— Action item —
With both ends included, transcribe exactly the records below from their first line to the line that contains "From stdpp Require".

— Exercise material —
(* ===== verification/TopicInv.v ===== *)
(** * TopicInv: evidence stands for the present content

    The transactions of the workers keep the tables well formed, and the invariant
    [topics_inv] of the step relation: leases are never shared, what a worker has read
    is what its source contains as long as its job is current, and evidence of the
    present revision is an answer of the model about the present content. *)

From Stdlib Require Import ZifyBool.
From stdpp Require Import base tactics numbers strings countable sorting gmap list.
From S2P Require Import Prelude RustStr Text Ids Models RepoState Sql TopicText Topics TopicStore TopicWorker TopicLaws TopicReach TopicWf.

(** ** Batches *)

Section batches.
Context (ids : gset MessageId).
Implicit Types (db : TopicDb).

(** A job row may be replaced by one that starts again. *)
Lemma reset_job_step db i j m :
  topics_wf ids db → td_messages db !! i = Some m → live_row m = true →
  j_channel j = ChatMessage_channel_id m → (0 ≤ j_attempts j ≤ 3)%Z →
  (j_revision j = None ∧ j_lease j = None
   ∨ ∃ j0, td_jobs db !! i = Some j0 ∧ (j_lease j = None ∨ j_lease j = j_lease j0)
           ∧ j_revision j = j_revision j0) →
  let db' := db <| td_jobs := <[i := j]> (td_jobs db) |> in topics_wf ids db' ∧ evolves ids db db'.
Proof.
  intros W Hm Hl Hc Ha Hj db'.
  assert (∀ x, is_Some (td_jobs db !! x) → is_Some (td_jobs db' !! x)) as Hk.
  { intros x Hx. simpl. destruct (decide (x = i)) as [->|]; [by rewrite lookup_insert_eq|].
    by rewrite lookup_insert_ne. }
  split.
  - wf_split W.
    + intros x j'. simpl. intros [[<- <-]|[_ Hx]]%lookup_insert_Some; [eauto|by apply (wf_job _ _ W)].
    + intros k e [? ?]%(wf_evidence _ _ W). auto.
    + intros x mx s Hmx Hlx Hs Hen Hb. apply Hk. by eapply (wf_covered _ _ W).
  - apply evolves_quiet; try done.
    + intros s m' Hs. right. exists m'. split_and!; [done|apply same_row_refl|done].
    + intros x j'. simpl. intros [[<- <-]|[_ Hx]]%lookup_insert_Some; [done|right; eauto].
Qed.
Lemma refresh_log_job_step m db :
  topics_wf ids db → topics_wf ids (refresh_log_job m db) ∧ evolves ids db (refresh_log_job m db).
Proof.
  intros W. assert (topics_wf ids db ∧ evolves ids db db) as Hsame by (split; [done|apply evolves_refl]).
  unfold refresh_log_job. destruct (td_messages db !! m) as [row|] eqn:Hm; [|done].
  destruct (live_row row) eqn:Hl; simpl; [|done]. case_match; [|done].
  destruct (td_jobs db !! m) as [j|] eqn:Hj.
  - case_match; [done|]. eapply reset_job_step; eauto.
    + destruct (wf_job _ _ W _ _ Hj) as [_ (row' & Hm' & _ & ->)]. by simplify_eq.
    + simpl. case_bool_decide; lia.
  - eapply reset_job_step; eauto. simpl. case_bool_decide; lia.
Qed.
Lemma refresh_log_jobs_step batch db :
  topics_wf ids db →
  let db' := foldl (λ db m, refresh_log_job m db) db batch in topics_wf ids db' ∧ evolves ids db db'.
Proof.
  revert db. induction batch as [|m batch IH]; intros db W; simpl; [split; [done|apply evolves_refl]|].
  destruct (refresh_log_job_step m db W) as [W1 E1]. destruct (IH _ W1) as [W2 E2].
  split; [done|by eapply evolves_trans].
Qed.
Lemma fewer_evidence_step db evidence :
  topics_wf ids db → evidence ⊆ td_evidence db →
  let db' := db <| td_evidence := evidence |> in topics_wf ids db' ∧ evolves ids db db'.
Proof.
  intros W Hsub db'. split.
  - wf_split W. intros k e He. apply (wf_evidence _ _ W). by eapply lookup_weaken.
  - apply evolves_quiet; try done.
    + intros s m' Hs. right. exists m'. split_and!; [done|apply same_row_refl|done].
    + intros; right; eauto.
Qed.
Lemma refresh_saved_sources_step now db :
  topics_wf ids db →
  topics_wf ids (refresh_saved_sources now db).2 ∧ evolves ids db (refresh_saved_sources now db).2.
Proof.
  intros W. unfold refresh_saved_sources, transaction, st_bind, get, modify, st_ret.
  destruct (first_by _ _) as [[source dirty]|]; simpl; [|split; [done|apply evolves_refl]].
  destruct (last _) as [e|]; simpl; [|split; [wf_split W|by apply evolves_tables]].
  match goal with |- context [foldl _ db ?b] =>
    destruct (refresh_log_jobs_step b db W) as [W1 E1]; set (db1 := foldl _ db b) in *;
    destruct (fewer_evidence_step db1 (td_evidence (clear_stale_evidence b db1)) W1
      (delete_where_subseteq _ _)) as [W2 E2] end.
  split; [wf_split W2|]. eapply evolves_trans; [exact E1|]. eapply evolves_trans; [exact E2|].
  by apply evolves_tables.
Qed.
Lemma matches_eq ids db actor c key before role :
  topics_wf ids db → td_memberships db !! (c, actor) = Some role →
  let l := topic_list db actor c key before in
  matches actor c key before db
  = (Ok (if 30 <? length l
         then mk_TopicPage (row_list db (take 30 l)) (snd <$> l !! 29)
         else mk_TopicPage (row_list db l) None), db).
Proof.
  intros W Hr l. unfold matches, access, channel_access, st_bind, st_lift, get, st_ret. rewrite Hr. simpl.
  rewrite (topic_rows_eq ids) by done. fold l. pose proof (topic_list_rows ids db W actor c key before) as Hrows.
  fold l in Hrows. rewrite (row_list_length db (take 31 l)) by by apply has_rows_take.
  rewrite length_take. unfold PAGE_SIZE. f_equal. f_equal.
  destruct (30 <? length l) eqn:E.
  - replace (30 <? 31 `min` length l) with true by (symmetry; lia).
    rewrite <- (row_list_take db (take 31 l)), take_take by by apply has_rows_take. simpl.
    f_equal. rewrite <- (fmap_last tm_sequence), row_list_sequences by by apply has_rows_take.
    rewrite fmap_last, last_lookup, length_take.
    replace (Nat.pred (30 `min` length l)) with 29 by lia. by rewrite lookup_take_lt by lia.
  - replace (30 <? 31 `min` length l) with false by (symmetry; lia). by rewrite take_ge by lia.
Qed.
Lemma read_pages_complete ids db actor c key role fuel before :
  topics_wf ids db → td_memberships db !! (c, actor) = Some role →
  length (topic_list db actor c key before) < fuel →
  read_pages fuel actor c key before db = row_list db (topic_list db actor c key before).
Proof.
  intros W Hr. revert before. induction fuel as [|fuel IH]; intros before Hlt; [lia|]. simpl.
  rewrite (matches_eq ids _ _ _ _ _ role) by done. set (l := topic_list db actor c key before) in *.
  destruct (30 <? length l) eqn:E; simpl; [|by rewrite app_nil_r].
  destruct (l !! 29) as [x|] eqn:Hx; [|apply lookup_ge_None in Hx; lia]. simpl.
  pose proof Hx as Hin. apply list_elem_of_lookup_2 in Hin. destruct x as [i q].
  assert (q ≤ before)%Z as Hle by (apply (elem_of_topic_list ids) in Hin as (_ & ? & _); [lia|done]).
  assert (topic_list db actor c key q = drop 30 l) as Hdrop.
  { rewrite (topic_list_before ids db W _ _ _ before q Hle). fold l.
    apply (filter_below_nth l 29 (i, q)); [|by eapply topic_list_NoDup|done].
    apply Sorted_StronglySorted; [|apply topic_list_sorted]. intros x y z. unfold on_key. apply transitivity. }
  simpl. rewrite IH; rewrite Hdrop; [|rewrite length_drop; lia]. unfold row_list.
  rewrite <- (take_drop 30 l) at 3. by rewrite omap_app.
Qed.

(** ** Reading *)

Section reading.
Context `{TextTables} (says : Content → list str → Prop).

— Solved problem —
(* ===== verification/TopicInv.v ===== *)
(** * TopicInv: evidence stands for the present content

    The transactions of the workers keep the tables well formed, and the invariant
    [topics_inv] of the step relation: leases are never shared, what a worker has read
    is what its source contains as long as its job is current, and evidence of the
    present revision is an answer of the model about the present content. *)

From Stdlib Require Import ZifyBool.
From stdpp Require Import base tactics numbers strings countable sorting gmap list.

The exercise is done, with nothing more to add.